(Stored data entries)
*** Block opens ***
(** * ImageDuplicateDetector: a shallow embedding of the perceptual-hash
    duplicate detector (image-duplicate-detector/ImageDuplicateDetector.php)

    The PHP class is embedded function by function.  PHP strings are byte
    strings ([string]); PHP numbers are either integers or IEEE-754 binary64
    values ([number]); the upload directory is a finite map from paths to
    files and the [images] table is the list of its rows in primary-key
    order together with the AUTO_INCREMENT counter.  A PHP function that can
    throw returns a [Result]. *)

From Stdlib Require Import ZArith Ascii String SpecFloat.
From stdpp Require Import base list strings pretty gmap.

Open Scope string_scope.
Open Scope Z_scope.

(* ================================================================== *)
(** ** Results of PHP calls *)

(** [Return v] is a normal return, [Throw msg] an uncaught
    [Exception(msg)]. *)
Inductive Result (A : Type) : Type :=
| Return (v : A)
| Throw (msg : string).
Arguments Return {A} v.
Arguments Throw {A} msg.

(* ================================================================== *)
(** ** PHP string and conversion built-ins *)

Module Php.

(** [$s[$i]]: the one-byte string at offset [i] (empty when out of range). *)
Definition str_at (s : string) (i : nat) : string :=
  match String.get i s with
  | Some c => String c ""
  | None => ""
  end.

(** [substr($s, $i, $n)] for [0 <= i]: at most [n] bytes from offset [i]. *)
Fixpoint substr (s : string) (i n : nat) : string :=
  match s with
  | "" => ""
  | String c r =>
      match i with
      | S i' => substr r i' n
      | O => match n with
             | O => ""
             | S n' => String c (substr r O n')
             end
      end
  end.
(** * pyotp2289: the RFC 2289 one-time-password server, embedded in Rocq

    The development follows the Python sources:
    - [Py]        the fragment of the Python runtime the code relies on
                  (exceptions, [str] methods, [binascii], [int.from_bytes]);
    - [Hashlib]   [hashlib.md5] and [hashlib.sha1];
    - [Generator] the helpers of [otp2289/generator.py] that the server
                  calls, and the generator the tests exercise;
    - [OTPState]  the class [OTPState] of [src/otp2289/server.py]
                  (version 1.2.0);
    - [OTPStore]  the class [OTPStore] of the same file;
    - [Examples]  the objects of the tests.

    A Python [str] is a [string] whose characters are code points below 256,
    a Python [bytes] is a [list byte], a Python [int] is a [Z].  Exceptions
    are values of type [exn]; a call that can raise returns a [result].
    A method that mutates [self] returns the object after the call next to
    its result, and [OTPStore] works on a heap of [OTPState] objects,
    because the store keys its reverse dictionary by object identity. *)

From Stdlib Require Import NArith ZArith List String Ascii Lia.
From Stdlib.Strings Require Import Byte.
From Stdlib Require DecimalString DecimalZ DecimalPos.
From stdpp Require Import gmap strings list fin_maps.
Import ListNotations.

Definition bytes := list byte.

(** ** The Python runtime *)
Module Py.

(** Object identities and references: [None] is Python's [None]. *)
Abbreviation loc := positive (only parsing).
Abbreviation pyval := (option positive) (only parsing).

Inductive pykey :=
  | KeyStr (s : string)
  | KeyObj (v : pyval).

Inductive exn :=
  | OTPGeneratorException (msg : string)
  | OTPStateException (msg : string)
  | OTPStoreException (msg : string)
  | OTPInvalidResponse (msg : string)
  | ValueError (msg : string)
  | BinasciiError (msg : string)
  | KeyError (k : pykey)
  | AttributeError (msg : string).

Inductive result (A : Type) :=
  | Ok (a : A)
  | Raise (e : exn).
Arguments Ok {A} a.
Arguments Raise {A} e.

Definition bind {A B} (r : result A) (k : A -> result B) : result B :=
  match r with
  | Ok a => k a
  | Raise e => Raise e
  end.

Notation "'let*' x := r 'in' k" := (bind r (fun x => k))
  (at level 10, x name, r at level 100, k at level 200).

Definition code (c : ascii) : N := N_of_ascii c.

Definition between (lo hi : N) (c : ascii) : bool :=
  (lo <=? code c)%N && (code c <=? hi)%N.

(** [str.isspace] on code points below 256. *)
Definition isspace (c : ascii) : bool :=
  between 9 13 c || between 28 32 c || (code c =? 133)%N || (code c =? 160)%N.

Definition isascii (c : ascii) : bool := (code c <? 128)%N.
*** Block closes ***
*** Block opens ***
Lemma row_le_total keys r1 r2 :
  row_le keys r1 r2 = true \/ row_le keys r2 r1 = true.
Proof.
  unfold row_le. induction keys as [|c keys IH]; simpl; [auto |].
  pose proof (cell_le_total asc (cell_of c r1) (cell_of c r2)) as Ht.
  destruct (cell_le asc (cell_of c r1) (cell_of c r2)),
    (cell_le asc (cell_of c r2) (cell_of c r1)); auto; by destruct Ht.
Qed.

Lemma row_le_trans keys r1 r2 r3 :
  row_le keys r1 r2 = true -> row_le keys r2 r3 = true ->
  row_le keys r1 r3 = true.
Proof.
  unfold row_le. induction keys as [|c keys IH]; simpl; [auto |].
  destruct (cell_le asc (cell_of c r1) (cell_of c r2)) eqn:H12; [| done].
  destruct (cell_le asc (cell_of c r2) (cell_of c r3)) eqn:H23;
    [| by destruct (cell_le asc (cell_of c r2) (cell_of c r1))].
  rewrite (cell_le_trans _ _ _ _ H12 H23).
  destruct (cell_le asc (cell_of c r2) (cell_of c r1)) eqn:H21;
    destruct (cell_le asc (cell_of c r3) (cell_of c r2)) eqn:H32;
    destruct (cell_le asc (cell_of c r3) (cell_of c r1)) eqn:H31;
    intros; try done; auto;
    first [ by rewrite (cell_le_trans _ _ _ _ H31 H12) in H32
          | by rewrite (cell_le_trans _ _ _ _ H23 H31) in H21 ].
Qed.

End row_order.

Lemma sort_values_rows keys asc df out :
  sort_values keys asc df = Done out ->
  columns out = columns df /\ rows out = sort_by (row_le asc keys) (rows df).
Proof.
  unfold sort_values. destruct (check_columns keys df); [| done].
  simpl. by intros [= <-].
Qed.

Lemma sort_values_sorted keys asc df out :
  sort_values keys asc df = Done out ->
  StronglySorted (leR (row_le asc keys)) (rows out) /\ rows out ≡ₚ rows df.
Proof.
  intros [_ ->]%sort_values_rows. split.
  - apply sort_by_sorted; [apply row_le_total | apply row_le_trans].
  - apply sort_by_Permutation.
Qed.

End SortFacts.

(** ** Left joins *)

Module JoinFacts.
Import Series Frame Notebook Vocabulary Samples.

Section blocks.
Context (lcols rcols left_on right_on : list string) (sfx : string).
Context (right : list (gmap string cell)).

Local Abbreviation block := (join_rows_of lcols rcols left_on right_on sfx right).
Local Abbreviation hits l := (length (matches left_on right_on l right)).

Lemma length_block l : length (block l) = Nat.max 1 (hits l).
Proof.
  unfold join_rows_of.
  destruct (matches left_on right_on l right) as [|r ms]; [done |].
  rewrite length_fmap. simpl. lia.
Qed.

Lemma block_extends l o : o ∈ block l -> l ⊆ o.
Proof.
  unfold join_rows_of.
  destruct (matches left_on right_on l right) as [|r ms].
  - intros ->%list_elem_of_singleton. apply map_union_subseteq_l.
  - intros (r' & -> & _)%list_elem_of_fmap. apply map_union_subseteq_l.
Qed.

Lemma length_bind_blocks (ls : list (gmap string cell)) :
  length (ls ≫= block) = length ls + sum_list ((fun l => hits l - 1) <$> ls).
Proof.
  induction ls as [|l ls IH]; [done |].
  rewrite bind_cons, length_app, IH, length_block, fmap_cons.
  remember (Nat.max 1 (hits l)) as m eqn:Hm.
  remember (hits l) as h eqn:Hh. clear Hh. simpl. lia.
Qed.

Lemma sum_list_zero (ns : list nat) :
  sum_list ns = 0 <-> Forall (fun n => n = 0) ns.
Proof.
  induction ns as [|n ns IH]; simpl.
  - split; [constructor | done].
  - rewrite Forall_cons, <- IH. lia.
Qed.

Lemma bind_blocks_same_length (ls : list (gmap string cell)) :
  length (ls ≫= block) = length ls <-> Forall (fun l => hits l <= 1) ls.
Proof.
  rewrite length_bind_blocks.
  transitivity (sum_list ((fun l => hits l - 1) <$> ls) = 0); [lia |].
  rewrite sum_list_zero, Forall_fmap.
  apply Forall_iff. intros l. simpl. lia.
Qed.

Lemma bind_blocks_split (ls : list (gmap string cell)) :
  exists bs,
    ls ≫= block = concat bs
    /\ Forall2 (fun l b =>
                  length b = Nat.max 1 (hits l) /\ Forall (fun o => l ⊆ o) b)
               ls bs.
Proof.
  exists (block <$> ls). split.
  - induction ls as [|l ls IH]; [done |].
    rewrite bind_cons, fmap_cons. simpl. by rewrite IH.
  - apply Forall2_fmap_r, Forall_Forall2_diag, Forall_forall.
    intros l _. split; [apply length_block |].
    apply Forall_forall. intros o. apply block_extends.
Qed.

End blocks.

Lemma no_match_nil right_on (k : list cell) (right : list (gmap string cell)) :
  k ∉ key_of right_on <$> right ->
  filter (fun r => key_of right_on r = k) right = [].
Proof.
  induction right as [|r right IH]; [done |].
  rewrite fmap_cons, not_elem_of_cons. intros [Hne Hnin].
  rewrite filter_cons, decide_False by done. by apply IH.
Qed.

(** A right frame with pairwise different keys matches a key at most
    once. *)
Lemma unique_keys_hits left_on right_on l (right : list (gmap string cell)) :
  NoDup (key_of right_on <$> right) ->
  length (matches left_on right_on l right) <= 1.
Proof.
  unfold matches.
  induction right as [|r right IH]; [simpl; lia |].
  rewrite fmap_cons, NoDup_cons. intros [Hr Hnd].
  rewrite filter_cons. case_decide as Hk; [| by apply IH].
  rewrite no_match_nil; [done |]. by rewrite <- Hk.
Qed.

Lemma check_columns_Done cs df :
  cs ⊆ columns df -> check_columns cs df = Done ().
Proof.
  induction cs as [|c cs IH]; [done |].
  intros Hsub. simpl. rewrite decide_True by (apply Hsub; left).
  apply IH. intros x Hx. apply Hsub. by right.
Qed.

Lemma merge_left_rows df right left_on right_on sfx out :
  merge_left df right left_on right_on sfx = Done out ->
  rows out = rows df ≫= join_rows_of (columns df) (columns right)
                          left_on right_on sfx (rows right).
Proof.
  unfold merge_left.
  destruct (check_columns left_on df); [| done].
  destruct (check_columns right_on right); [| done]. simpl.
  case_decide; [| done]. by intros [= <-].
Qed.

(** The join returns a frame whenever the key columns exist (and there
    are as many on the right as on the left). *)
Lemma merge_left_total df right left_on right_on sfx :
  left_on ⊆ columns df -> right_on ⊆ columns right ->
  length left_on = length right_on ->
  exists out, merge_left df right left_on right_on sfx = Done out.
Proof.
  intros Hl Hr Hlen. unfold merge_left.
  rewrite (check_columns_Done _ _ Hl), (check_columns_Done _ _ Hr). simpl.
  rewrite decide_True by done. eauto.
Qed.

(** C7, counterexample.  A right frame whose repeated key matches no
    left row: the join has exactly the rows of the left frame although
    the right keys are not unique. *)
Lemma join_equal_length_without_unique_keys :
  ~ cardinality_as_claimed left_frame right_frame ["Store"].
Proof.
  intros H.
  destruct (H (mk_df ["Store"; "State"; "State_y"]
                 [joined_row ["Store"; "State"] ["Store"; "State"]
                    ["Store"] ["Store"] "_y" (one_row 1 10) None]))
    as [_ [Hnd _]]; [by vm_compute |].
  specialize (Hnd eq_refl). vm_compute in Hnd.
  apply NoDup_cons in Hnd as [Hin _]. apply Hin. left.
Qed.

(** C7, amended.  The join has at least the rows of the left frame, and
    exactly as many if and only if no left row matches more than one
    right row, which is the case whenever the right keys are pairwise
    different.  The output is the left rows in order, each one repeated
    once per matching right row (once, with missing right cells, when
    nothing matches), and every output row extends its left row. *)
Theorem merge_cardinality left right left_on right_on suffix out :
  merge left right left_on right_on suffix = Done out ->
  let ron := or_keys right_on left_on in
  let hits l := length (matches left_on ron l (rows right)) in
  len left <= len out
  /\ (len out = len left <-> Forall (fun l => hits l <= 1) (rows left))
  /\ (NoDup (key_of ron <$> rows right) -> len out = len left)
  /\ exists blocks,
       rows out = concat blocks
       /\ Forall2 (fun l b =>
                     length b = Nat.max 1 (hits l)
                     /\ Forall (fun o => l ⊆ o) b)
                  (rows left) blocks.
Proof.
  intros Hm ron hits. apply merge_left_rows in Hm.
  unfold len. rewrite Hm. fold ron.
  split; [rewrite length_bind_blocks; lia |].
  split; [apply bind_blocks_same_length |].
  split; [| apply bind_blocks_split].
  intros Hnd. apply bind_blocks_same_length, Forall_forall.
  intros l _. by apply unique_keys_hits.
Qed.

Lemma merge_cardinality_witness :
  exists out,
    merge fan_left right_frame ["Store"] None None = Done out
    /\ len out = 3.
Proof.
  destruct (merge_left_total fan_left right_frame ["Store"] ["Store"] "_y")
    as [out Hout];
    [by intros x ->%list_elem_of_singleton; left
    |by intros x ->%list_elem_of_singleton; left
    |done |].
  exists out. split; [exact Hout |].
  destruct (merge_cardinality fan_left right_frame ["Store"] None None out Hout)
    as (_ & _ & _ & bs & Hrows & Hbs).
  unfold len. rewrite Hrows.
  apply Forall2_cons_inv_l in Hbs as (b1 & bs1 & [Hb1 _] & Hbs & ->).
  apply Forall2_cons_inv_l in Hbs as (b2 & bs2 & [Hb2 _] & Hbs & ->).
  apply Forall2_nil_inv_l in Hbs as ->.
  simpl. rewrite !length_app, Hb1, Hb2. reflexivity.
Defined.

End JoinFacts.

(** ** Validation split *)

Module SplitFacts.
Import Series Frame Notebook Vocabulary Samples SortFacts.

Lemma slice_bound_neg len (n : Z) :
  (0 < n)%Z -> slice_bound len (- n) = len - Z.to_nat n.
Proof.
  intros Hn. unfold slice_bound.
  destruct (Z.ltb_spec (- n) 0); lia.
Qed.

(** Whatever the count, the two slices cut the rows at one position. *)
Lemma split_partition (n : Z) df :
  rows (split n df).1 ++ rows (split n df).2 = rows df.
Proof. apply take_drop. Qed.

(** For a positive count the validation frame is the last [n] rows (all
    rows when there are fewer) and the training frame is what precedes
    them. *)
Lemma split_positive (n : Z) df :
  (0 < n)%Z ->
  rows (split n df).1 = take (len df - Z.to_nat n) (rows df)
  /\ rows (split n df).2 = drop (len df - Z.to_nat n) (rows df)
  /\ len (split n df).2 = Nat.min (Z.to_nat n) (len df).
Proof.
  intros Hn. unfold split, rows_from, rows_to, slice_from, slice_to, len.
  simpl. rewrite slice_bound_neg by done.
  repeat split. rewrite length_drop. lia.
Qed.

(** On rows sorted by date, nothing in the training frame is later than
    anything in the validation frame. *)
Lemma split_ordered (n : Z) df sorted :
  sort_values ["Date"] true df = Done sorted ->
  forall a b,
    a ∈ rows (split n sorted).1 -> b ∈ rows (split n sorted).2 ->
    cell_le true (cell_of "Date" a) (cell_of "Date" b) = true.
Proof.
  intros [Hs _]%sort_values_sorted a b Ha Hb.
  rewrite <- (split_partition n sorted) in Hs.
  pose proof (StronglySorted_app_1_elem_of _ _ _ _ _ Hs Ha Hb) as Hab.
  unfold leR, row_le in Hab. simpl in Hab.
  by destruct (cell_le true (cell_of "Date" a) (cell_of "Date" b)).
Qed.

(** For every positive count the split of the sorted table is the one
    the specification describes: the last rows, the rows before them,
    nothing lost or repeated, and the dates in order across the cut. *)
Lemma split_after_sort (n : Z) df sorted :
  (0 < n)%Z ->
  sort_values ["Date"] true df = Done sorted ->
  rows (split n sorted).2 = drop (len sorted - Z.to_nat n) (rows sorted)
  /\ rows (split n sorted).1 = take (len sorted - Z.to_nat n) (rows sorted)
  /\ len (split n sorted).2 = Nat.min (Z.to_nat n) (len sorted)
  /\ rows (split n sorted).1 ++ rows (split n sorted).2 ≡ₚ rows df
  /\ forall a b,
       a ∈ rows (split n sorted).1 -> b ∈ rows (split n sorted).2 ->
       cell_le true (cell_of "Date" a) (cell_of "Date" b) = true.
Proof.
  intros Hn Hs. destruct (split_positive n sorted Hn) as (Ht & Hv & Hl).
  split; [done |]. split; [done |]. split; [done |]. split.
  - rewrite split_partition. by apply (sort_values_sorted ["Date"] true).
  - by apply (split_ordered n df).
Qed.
*** Block closes ***
#### Assignment
Using the entries above, return exactly the lines from the line with "(** * ImageDuplicateDetector: a" to the line with "files and the", counting both of those lines.

#### Exercise output
(** * ImageDuplicateDetector: a shallow embedding of the perceptual-hash
    duplicate detector (image-duplicate-detector/ImageDuplicateDetector.php)

    The PHP class is embedded function by function.  PHP strings are byte
    strings ([string]); PHP numbers are either integers or IEEE-754 binary64
    values ([number]); the upload directory is a finite map from paths to
    files and the [images] table is the list of its rows in primary-key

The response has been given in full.